Definition cancel (n : nat) (id params : jsval) (s : state) : state * list output :=
  if negb (hasSession (param_session params) s) then
    answer n id (outcome_json (protocolViolation "request session mismatch")) s
  else
    answer n id (JBool true)
      (match isRequestId (field (default [] (objectParam params)) "request_id") with
       | Some request => on_request request (fun st =>
           {| rs_cancelled := true; rs_deadlineExceeded := rs_deadlineExceeded st |}) s
       | None => s
       end).

(** *** Activation *)

(** [definition.decodeConfig?.(raw) ?? definition.config?.parse(raw) ?? raw] *)
Definition activation_config (raw : jsval) : throws jsval :=
  decoded ← (if def_has_decodeConfig definition then decodeConfig raw else mret JUndef);
  if negb (nullish decoded) then mret decoded
  else parsed ← match def_config definition with Some _ => parse_config raw | None => mret JUndef end;
       if negb (nullish parsed) then mret parsed else mret raw.

Definition activate (n : nat) (id params : jsval) (s : state) : state * list output :=
  match objectParam params with
  | Some _ =>
      let activation := as_activation params in
      if negb managedLifecycle || negb (hasSession (act_session activation) s) ||
         bool_decide (is_Some (instance s)) || negb (length (activeRequests s) =? 0)%nat
      then answer n id (outcome_json (protocolViolation "invalid activation")) s
      else match bound ← createDependencyClients definition activation;
                 config ← activation_config (act_configuration activation);
                 mret (config, bound) with
           | Throw e => answer n id (outcome_json (plugin_failure e)) s
           | Ok (config, bound) =>
               if def_has_create definition then
                 (suspend n (AwaitCreate id) s, [CreateCalled n config bound (legacyLifecycleContext "activate")])
               else answer n id (JBool true) (set_instance (Some (FrozenInputs config bound)) s)
           end
  | None => answer n id (outcome_json (protocolViolation "invalid activation")) s
  end.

:::

== ASSIGNMENT ==
Reproduce each line in the listing above that mentions the string "objectParam".

== YOUR RESPONSE ==
      (match isRequestId (field (default [] (objectParam params)) "request_id") with
  match objectParam params with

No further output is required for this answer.